Congious notes that she had worn the mask before but had not experienced any issues until that day. In fact, she says, the district manager saw her in the parking lot when he arrived and did not say anything to her about the mask.
This changed when the customer in question said she was going to call the restaurant’s corporate office to complain. According to the report, Congious was told the mask was inappropriate and that she could no longer wear it at work.
“Whataburger wants you to wear masks that have no opinions whatsoever on them,” the manager is heard saying in a recording that Congious made. “You’re entitled to your personal opinions—that’s fine. But at Whataburger we don’t want to portray them, because some people may be offended. This is a big business…. Whataburger doesn’t want to get into anything political, because we’re just hamburgers and fries.”
Congious, who said in her complaint that she was simply considering her options, asked the manager how she could request two weeks’ notice.
The manager apparently wouldn’t grant her that.

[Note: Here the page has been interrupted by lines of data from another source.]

(** * hotel-point-app: the booking point-cost and reservation engine

    A shallow embedding of the Go services and repositories that price a
    stay, check that a room is free, and couple a booking's status with the
    user's point ledger:

    - [internal/repositories]: booking, user, hotel and date repositories
      (MongoDB collections, modelled as lists of documents in insertion
      order);
    - [internal/services/booking_service.go]: [CalculatePointCost],
      [CreateBooking], [CancelBooking], [UpdateBookingStatus] and the
      private availability helpers;
    - [internal/services/date_service.go]: [SetSpecialDate].

    Conventions of the embedding.
    - [time.Time] is an instant in nanoseconds since the Unix epoch, in UTC
      (every date of the program comes from [time.Parse("2006-01-02", _)] or
      from the store, both UTC; [time.Now()] is only compared with them).
    - Go's [int] is a 64-bit integer: a [Z] with the wrap-around of [+] and
      unary [-] written out.
    - A request is served at one instant [now]; fresh [primitive.ObjectID]s
      come from a counter kept beside the collections.
    - The store is reliable: the only failures of a write are the ones
      MongoDB itself raises on the data (a duplicate [_id], an [$inc] that
      leaves the 64-bit range).  Instants are stored as they are given; the
      ones the program compares (00:00, 12:00 and 14:00 of a day) are whole
      milliseconds, the unit of a stored date. *)

From Stdlib Require Import String Ascii ZArith NArith List Bool Lia Permutation.
Import ListNotations.
Local Open Scope string_scope.
Local Open Scope list_scope.
Local Open Scope Z_scope.

Set Implicit Arguments.

(* ===================================================================== *)
(** ** Go values: int, time.Time, primitive.ObjectID, error *)
(* ===================================================================== *)

(** *** int *)

Definition min_int : Z := Eval compute in - 2 ^ 63.
Definition max_int : Z := Eval compute in 2 ^ 63 - 1.

Definition in_int (z : Z) : Prop := min_int <= z <= max_int.
Definition in_intb (z : Z) : bool := (min_int <=? z) && (z <=? max_int).

(** Two's complement wrap-around of a 64-bit signed integer. *)
Definition wrap (z : Z) : Z := (z + 2 ^ 63) mod 2 ^ 64 - 2 ^ 63.

Definition int_add (a b : Z) : Z := wrap (a + b).
Definition int_neg (a : Z) : Z := wrap (- a).

(** *** time.Time and time.Duration *)

Definition Time := Z.
Definition Duration := Z.

Definition Hour : Duration := Eval compute in 3600 * 10 ^ 9.
Definition nsPerDay : Z := Eval compute in 24 * Hour.

(** The number of the calendar day (UTC) an instant falls on; day 0 is
    1970-01-01.  [t.Year(), t.Month(), t.Day()] determine it and are
    determined by it. *)
Definition dayOf (t : Time) : Z := t / nsPerDay.

(** [time.Date(t.Year(), t.Month(), t.Day(), h, 0, 0, 0, t.Location())] *)
Definition atHour (t : Time) (h : Z) : Time := dayOf t * nsPerDay + h * Hour.

(** [time.Date(t.Year(), t.Month(), t.Day(), 0, 0, 0, 0, t.Location())] *)
Definition startOfDay (t : Time) : Time := atHour t 0.

(** [time.Date(t.Year(), t.Month(), t.Day(), 23, 59, 59, 999999999, t.Location())] *)
Definition endOfDay (t : Time) : Time := dayOf t * nsPerDay + (nsPerDay - 1).

Definition Before (t u : Time) : bool := t <? u.
Definition After (t u : Time) : bool := u <? t.

(** [t.AddDate(0, 0, days)]: the program never adds years or months. *)
Definition AddDate (t : Time) (days : Z) : Time := t + days * nsPerDay.
(** * Equity research agent: DCF engine, rate limiter and portfolio schema

    A shallow embedding of three parts of the repository:

    - the DCF calculator ([calculateWACC], [estimateFCFGrowthRate],
      [calculateDCF], [calculateSensitivity], [assessValuation]);
    - the Yahoo Finance rate limiter ([throttle], [getBackoffDelay],
      [isRateLimitError], [execute], [executeBatch], [estimateTime]);
    - the SQL text of the portfolio database ([SCHEMA_SQL]).

    JavaScript numbers are embedded as exact rationals extended with the
    two infinities and NaN.  Rounding of binary64 arithmetic is not part of
    the embedding, and zero carries no sign (a zero divisor is read as +0,
    which is what the subtractions and powers of the calculator produce).
    The statements about the calculator are therefore kept to what does not
    depend on the last binary digit: the branch taken, NaN and exceptions,
    the order of values, and values on magnitudes that binary64 neither
    overflows nor underflows. *)

From Stdlib Require Import ZArith QArith Qminmax Qpower Qabs Qround Lqa Lia List Ascii String.
From stdpp Require Import gmap strings.

Local Open Scope Z_scope.

(* ====================================================================== *)
(** ** Values thrown by JavaScript code *)
(* ====================================================================== *)

(** What a [throw] (or a rejected promise) carries: an [Error] object with
    its message, or any other value, kept as the text [String(value)]. *)
Inductive thrown : Type :=
| ErrorObject (message : string)
| OtherValue (text : string).

(** The outcome of running a piece of code that may throw. *)
Inductive completion (A : Type) : Type :=
| Return (a : A)
| Throw (e : thrown).
Arguments Return {A} a.
Arguments Throw {A} e.

(** [error instanceof Error ? error : new Error(String(error))] *)
Definition toError (e : thrown) : thrown :=
  match e with
  | ErrorObject m => ErrorObject m
  | OtherValue t => ErrorObject t
  end.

“You want to put your two weeks’ notice in? We accept it, and you don’t have to come back at all,” the manager said.
Ultimately, the restaurant’s management called the police when Congious asked repeatedly what their response to her question meant.
On Wednesday, Congious spoke about her case at a press conference, saying she wants to create change. In her complaint, she calls on Whataburger to allow Black Lives Matter masks; challenges the CEO to say “Black Lives Matter to Whataburger” on social media; and demands that the company provide more implicit bias training, among other initiatives.
“It’s not a political thing,” Congious says about her mask. “It’s just a statement that says ‘Black Lives Matter,’ because we do matter.”
“I do have a 5-month-old baby, and as he comes up in the world, I don’t want him to experience anything like this at all,” she adds.
Whataburger released a statement saying that an employee “voluntarily resigned due to a disagreement over our company uniform policy.”
A statement provided to ESSENCE notes that the company accepted said resignation and paid Congious for the upcoming two weeks she was scheduled to work.
“Whataburger supports racial equality,” the company said in a previous statement to the Star-Telegram. “This is simply a matter of enforcing our uniform policy. Whataburger employees are provided company-issued masks that comply with our policy and adhere to CDC and local government guidance.”
According to the Star-Telegram, the company policy, which doesn’t mention political statements, only mandates “plain or work-appropriate patterned bandanas or other cloth material.”
“Federal and state laws make it illegal to discriminate against an employee in the terms and conditions of their employment because of their race and color. We believe that’s what the evidence will show Whataburger did when they mistreated Ma’Kiya for wearing a ‘Black Lives Matter’ mask,” Congious’ lawyer, Jason Smith, says.